Greece resumed bailout talks this week with its international lenders.
Described by a senior Finance Ministry official as “tough” with a lot of issues still open, the talks are supposed to end six months of wrangling over paying new rescue loans.
If Athens does not get that money it could default on more than nine billion euros of government bonds which come due in May.
They cannot agree about savings and reforms the European Union and International Monetary Fund want.
The Greek government, keen not to upset voters in upcoming elections, is hanging tough.
Delaying matters further is a row between Athens and the international lenders over how much additional capital Greece’s top four banks need to cope with future bad loans.
It is not clear if an agreement can be reached before an early March deadline when eurozone finance ministers are supposed to sign off on the deal.
Symela Touchtidou, the euronews business reporter in Athens, said: “The Greek government wants to complete the negotiations before the March Eurogroup meeting, so the next instalment can be paid, opening the way for Athens to borrow again on the financial markets.
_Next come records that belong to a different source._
(* ===== verification/JsText.v ===== *)
(** * JavaScript strings

    A string of the language is a sequence of UTF-16 code units, here a list of
    [Z] in [0, 65536): [length], [<], [startsWith], [split] and the regular
    expressions of the sources work on code units.  This file models the string
    operations the compiler worker uses, number printing and parsing
    ([toString(radix)], [parseInt]), [TextEncoder] and the fatal [TextDecoder]
    (UTF-8), and proves the facts the components share: the order is total, a
    printed number parses back, a well-formed string survives
    encode-then-decode. *)

From S2P Require Import Prelude.
From Stdlib Require Import Ascii.

Abbreviation jsstr := (list Z).

(** A literal of the sources (all of them are ASCII). *)
Definition js (s : string) : jsstr :=
  map (fun a => Z.of_N (N_of_ascii a)) (String.list_ascii_of_string s).

#[global] Arguments js : simpl never.

Definition ch (a : ascii) : Z := Z.of_N (N_of_ascii a).

Definition streq (a b : jsstr) : bool := bool_decide (a = b).

Lemma streq_true a b : streq a b = true <-> a = b.
Proof. apply bool_decide_eq_true. Qed.

Lemma streq_false a b : streq a b = false <-> a <> b.
Proof. apply bool_decide_eq_false. Qed.

Lemma streq_refl a : streq a a = true.
Proof. by apply streq_true. Qed.

(** [list.includes(s)] for an array of strings. *)
Definition str_in (s : jsstr) (l : list jsstr) : bool := existsb (streq s) l.

Lemma str_in_spec s l : str_in s l = true <-> s ∈ l.
Proof.
  unfold str_in. rewrite existsb_exists. setoid_rewrite streq_true.
  rewrite list_elem_of_In. naive_solver.
Qed.

(** ** Order: [left < right] compares code units *)
Fixpoint str_ltb (a b : jsstr) : bool :=
  match a, b with
  | _, [] => false
  | [], _ :: _ => true
  | x :: a', y :: b' => if x <? y then true else if y <? x then false else str_ltb a' b'
  end.

Definition str_le (a b : jsstr) : Prop := str_ltb b a = false.

#[export] Instance str_le_dec : RelDecision str_le.
Proof. intros a b. unfold str_le. apply _. Defined.

Lemma str_ltb_irrefl a : str_ltb a a = false.
Proof. induction a as [|x a IH]; simpl; [done|]. by rewrite Z.ltb_irrefl. Qed.
(* ===== verification/JsNum.v ===== *)
(** * JavaScript numbers

    Numbers of the sources that carry meaning are integers.  [Number.isSafeInteger]
    is a bound on them; a value that is not an integer at all (missing,
    fractional, not a number) is [None].  The bit operators work on 32-bit
    integers and are written out with their wrap-around. *)

From S2P Require Import Prelude.

Definition MAX_SAFE_INTEGER : Z := 2 ^ 53 - 1.

Definition is_safe (z : Z) : bool := (- MAX_SAFE_INTEGER <=? z) && (z <=? MAX_SAFE_INTEGER).

Definition isSafeInteger (v : option Z) : bool :=
  match v with Some z => is_safe z | None => false end.

Lemma is_safe_spec z : is_safe z = true <-> - MAX_SAFE_INTEGER <= z <= MAX_SAFE_INTEGER.
Proof. unfold is_safe. by rewrite andb_true_iff, !Z.leb_le. Qed.

(** ** The 32-bit operators [|], [&], [<<], [>>>] *)
Definition to_uint32 (z : Z) : Z := z mod 2 ^ 32.

Definition to_int32 (z : Z) : Z :=
  let m := z mod 2 ^ 32 in if m <? 2 ^ 31 then m else m - 2 ^ 32.

Definition js_or (a b : Z) : Z := Z.lor (to_int32 a) (to_int32 b).
Definition js_and (a b : Z) : Z := Z.land (to_int32 a) (to_int32 b).
Definition js_xor (a b : Z) : Z := Z.lxor (to_int32 a) (to_int32 b).
Definition js_shl (a n : Z) : Z := to_int32 (Z.shiftl (to_int32 a) n).
Definition js_ushr (a n : Z) : Z := Z.shiftr (to_uint32 a) n.

Lemma to_int32_mod z : to_int32 z mod 2 ^ 32 = z mod 2 ^ 32.
Proof.
  unfold to_int32. destruct (_ <? _); [by rewrite Z.mod_mod|].
  rewrite <- (Z.mod_add (z mod 2 ^ 32 - 2 ^ 32) 1) by done.
  replace (z mod 2 ^ 32 - 2 ^ 32 + 1 * 2 ^ 32) with (z mod 2 ^ 32) by lia. by rewrite Z.mod_mod.
Qed.

Lemma to_int32_id z : - 2 ^ 31 <= z < 2 ^ 31 -> to_int32 z = z.
Proof.
  intros. unfold to_int32. destruct (Z.ltb_spec (z mod 2 ^ 32) (2 ^ 31));
    Z.div_mod_to_equations; lia.
Qed.

(** A low part below [2^n] and a multiple of [2^n] do not overlap. *)
Lemma lor_shifted a b n : 0 <= n -> 0 <= a < 2 ^ n -> Z.lor a (b * 2 ^ n) = a + b * 2 ^ n.
Proof.
  intros Hn Ha.
  assert (Z.land a (b * 2 ^ n) = 0) as E.
  { apply Z.bits_inj'. intros i Hi. rewrite Z.land_spec, Z.bits_0.
    destruct (Z.lt_ge_cases i n).
    - by rewrite Z.mul_pow2_bits_low, andb_false_r by lia.
    - rewrite <- (Z.mod_small a (2 ^ n)) by lia. by rewrite Z.mod_pow2_bits_high by lia. }
  by rewrite Z.add_nocarry_lxor, Z.lxor_lor by done.
Qed.

Lemma js_or_shl a b n :
  0 <= n < 31 -> 0 <= a < 2 ^ n -> 0 <= b < 2 ^ (31 - n) ->
  js_or a (js_shl b n) = a + b * 2 ^ n.
Proof.
  intros Hn Ha Hb. unfold js_or, js_shl.
  assert (2 ^ n * 2 ^ (31 - n) = 2 ^ 31) as E by (rewrite <- Z.pow_add_r by lia; f_equal; lia).
  assert (0 < 2 ^ n) by (apply Z.pow_pos_nonneg; lia).
  assert (0 < 2 ^ (31 - n)) by (apply Z.pow_pos_nonneg; lia).
  rewrite Z.shiftl_mul_pow2 by lia. rewrite (to_int32_id b), (to_int32_id a) by nia.
  rewrite !(to_int32_id (b * 2 ^ n)) by nia. apply lor_shifted; lia.
Qed.

Lemma js_and_mask z k : 0 <= k <= 31 -> js_and z (2 ^ k - 1) = z mod 2 ^ k.
Proof.
  intros Hk. unfold js_and. assert (0 < 2 ^ k) by (apply Z.pow_pos_nonneg; lia).
  assert (2 ^ k <= 2 ^ 31) by (apply Z.pow_le_mono_r; lia).
  rewrite (to_int32_id (2 ^ k - 1)) by lia.
  replace (2 ^ k - 1) with (Z.ones k) by (rewrite Z.ones_equiv; lia). rewrite Z.land_ones by lia.
  assert ((2 ^ k | 2 ^ 32)) as Hd.
  { exists (2 ^ (32 - k)). rewrite <- Z.pow_add_r by lia. f_equal. lia. }
  rewrite <- (Z.mod_mod_divide _ (2 ^ 32) (2 ^ k)), to_int32_mod by done.
  by apply Z.mod_mod_divide.
Qed.

Lemma js_and_255 z : js_and z 255 = z mod 256.
Proof. by apply (js_and_mask z 8). Qed.

Lemma js_or_comm a b : js_or a b = js_or b a.
Proof. apply Z.lor_comm. Qed.

Lemma js_ushr_div z n : 0 <= z < 2 ^ 32 -> 0 <= n -> js_ushr z n = z / 2 ^ n.
Proof. intros. unfold js_ushr, to_uint32. by rewrite Z.mod_small, Z.shiftr_div_pow2 by lia. Qed.

(** ** Little-endian 32-bit integers

    [littleEndian32] and [readLittleEndian32] of [reviewed-builder.mjs]. *)
Definition littleEndian32 (value : Z) : bytes :=
  [js_and value 0xff; js_and (js_ushr value 8) 0xff;
   js_and (js_ushr value 16) 0xff; js_and (js_ushr value 24) 0xff].

Definition readLittleEndian32 (b : bytes) (offset : Z) : Z :=
  js_ushr
    (js_or (js_or (js_or (byte_at b offset) (js_shl (byte_at b (offset + 1)) 8))
                  (js_shl (byte_at b (offset + 2)) 16))
           (js_shl (byte_at b (offset + 3)) 24)) 0.

Lemma read_le32_value b0 b1 b2 b3 :
  is_byte b0 = true -> is_byte b1 = true -> is_byte b2 = true -> is_byte b3 = true ->
  js_ushr (js_or (js_or (js_or b0 (js_shl b1 8)) (js_shl b2 16)) (js_shl b3 24)) 0 =
  b0 + b1 * 2 ^ 8 + b2 * 2 ^ 16 + b3 * 2 ^ 24.
Proof.
  unfold is_byte. rewrite !andb_true_iff, !Z.leb_le. intros H0 H1 H2 H3.
  rewrite (js_or_shl b0) by lia. rewrite (js_or_shl (b0 + _)) by lia.
  set (a := b0 + b1 * 2 ^ 8 + b2 * 2 ^ 16). assert (0 <= a < 2 ^ 24) by (unfold a; lia).
  unfold js_or, js_shl, js_ushr. rewrite Z.shiftr_0_r, Z.shiftl_mul_pow2 by lia.
  rewrite (to_int32_id a), (to_int32_id b3) by lia.
  assert (to_int32 (to_int32 (b3 * 2 ^ 24)) = (if b3 <? 128 then b3 else b3 - 256) * 2 ^ 24) as ->.
  { destruct (Z.ltb_spec b3 128).
    - by rewrite !(to_int32_id (b3 * 2 ^ 24)) by lia.
    - assert (to_int32 (b3 * 2 ^ 24) = (b3 - 256) * 2 ^ 24) as ->; [|by rewrite to_int32_id by lia].
      unfold to_int32. rewrite Z.mod_small by lia. rewrite (proj2 (Z.ltb_ge _ _)) by lia. lia. }
  rewrite lor_shifted by lia. unfold to_uint32.
  destruct (Z.ltb_spec b3 128); [by rewrite Z.mod_small by lia|].
  rewrite <- (Z.mod_add _ 1) by done. rewrite Z.mod_small by lia. lia.
Qed.

Lemma byte_at_app a b i : i = zlen a -> byte_at (a ++ b) i = byte_at b 0.
Proof.
  intros ->. unfold byte_at. rewrite zdrop_app_exact by done. by rewrite zdrop_le0 by lia.
Qed.

Lemma byte_at_0 x b : byte_at (x :: b) 0 = x.
Proof. done. Qed.

Lemma zlen_littleEndian32 v : zlen (littleEndian32 v) = 4.
Proof. done. Qed.

Lemma littleEndian32_ok v : bytes_ok (littleEndian32 v).
Proof.
  unfold littleEndian32, bytes_ok. rewrite !js_and_255, !Forall_cons, Forall_nil. unfold is_byte.
  rewrite !andb_true_iff, !Z.leb_le. repeat split; Z.div_mod_to_equations; lia.
Qed.

Lemma read_littleEndian32 pre v post :
  0 <= v < 2 ^ 32 -> readLittleEndian32 (pre ++ littleEndian32 v ++ post) (zlen pre) = v.
Proof.
  intros Hv. unfold readLittleEndian32, littleEndian32.
  set (b0 := js_and v 0xff). set (b1 := js_and (js_ushr v 8) 0xff).
  set (b2 := js_and (js_ushr v 16) 0xff). set (b3 := js_and (js_ushr v 24) 0xff).
  rewrite (byte_at_app pre) by done.
  replace (pre ++ [b0; b1; b2; b3] ++ post) with ((pre ++ [b0]) ++ [b1; b2; b3] ++ post) at 1
    by (by rewrite <- app_assoc).
  rewrite (byte_at_app (pre ++ [b0])) by zlia.
  replace (pre ++ [b0; b1; b2; b3] ++ post) with ((pre ++ [b0; b1]) ++ [b2; b3] ++ post) at 1
    by (by rewrite <- app_assoc).
  rewrite (byte_at_app (pre ++ [b0; b1])) by zlia.
  replace (pre ++ [b0; b1; b2; b3] ++ post) with ((pre ++ [b0; b1; b2]) ++ [b3] ++ post)
    by (by rewrite <- app_assoc).
  rewrite (byte_at_app (pre ++ [b0; b1; b2])) by zlia.
  pose proof (littleEndian32_ok v) as Hok. unfold littleEndian32, bytes_ok in Hok.
  rewrite !Forall_cons in Hok. destruct Hok as (? & ? & ? & ? & _).
  cbn [app]. rewrite !byte_at_0, read_le32_value by done.
  unfold b0, b1, b2, b3. rewrite !js_and_255, !js_ushr_div by lia.
  replace (v / 2 ^ 24) with (v / 2 ^ 8 / 2 ^ 8 / 2 ^ 8) by (rewrite !Z.div_div by lia; done).
  replace (v / 2 ^ 16) with (v / 2 ^ 8 / 2 ^ 8) by (rewrite !Z.div_div by lia; done).
  change (2 ^ 8) with 256. set (q1 := v / 256). set (q2 := q1 / 256). set (q3 := q2 / 256).
  assert (v = 256 * q1 + v mod 256) by (unfold q1; Z.div_mod_to_equations; lia).
  assert (q1 = 256 * q2 + q1 mod 256) by (unfold q2; Z.div_mod_to_equations; lia).
  assert (q2 = 256 * q3 + q2 mod 256) by (unfold q3; Z.div_mod_to_equations; lia).
  rewrite (Z.mod_small q3); [lia|]. Z.div_mod_to_equations. lia.
Qed.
But – ahead of local and European elections in May – it doesn’t want more austerity measures, or to have to reverse promises for distributing money from its primary budget surplus.”
The fragile coalition led by Prime Minister Antonis Samaras needs tangible recovery signs to face down an increasingly confident anti bailout opposition, leading in the polls.
A poor showing at the municipal and European elections in May might destabilise the government, threatening to curtail its four-year term ending in mid-2016.
Greece’s main opposition party Syriza has said it will try to trigger early elections in spring 2015 by blocking the election of a new president.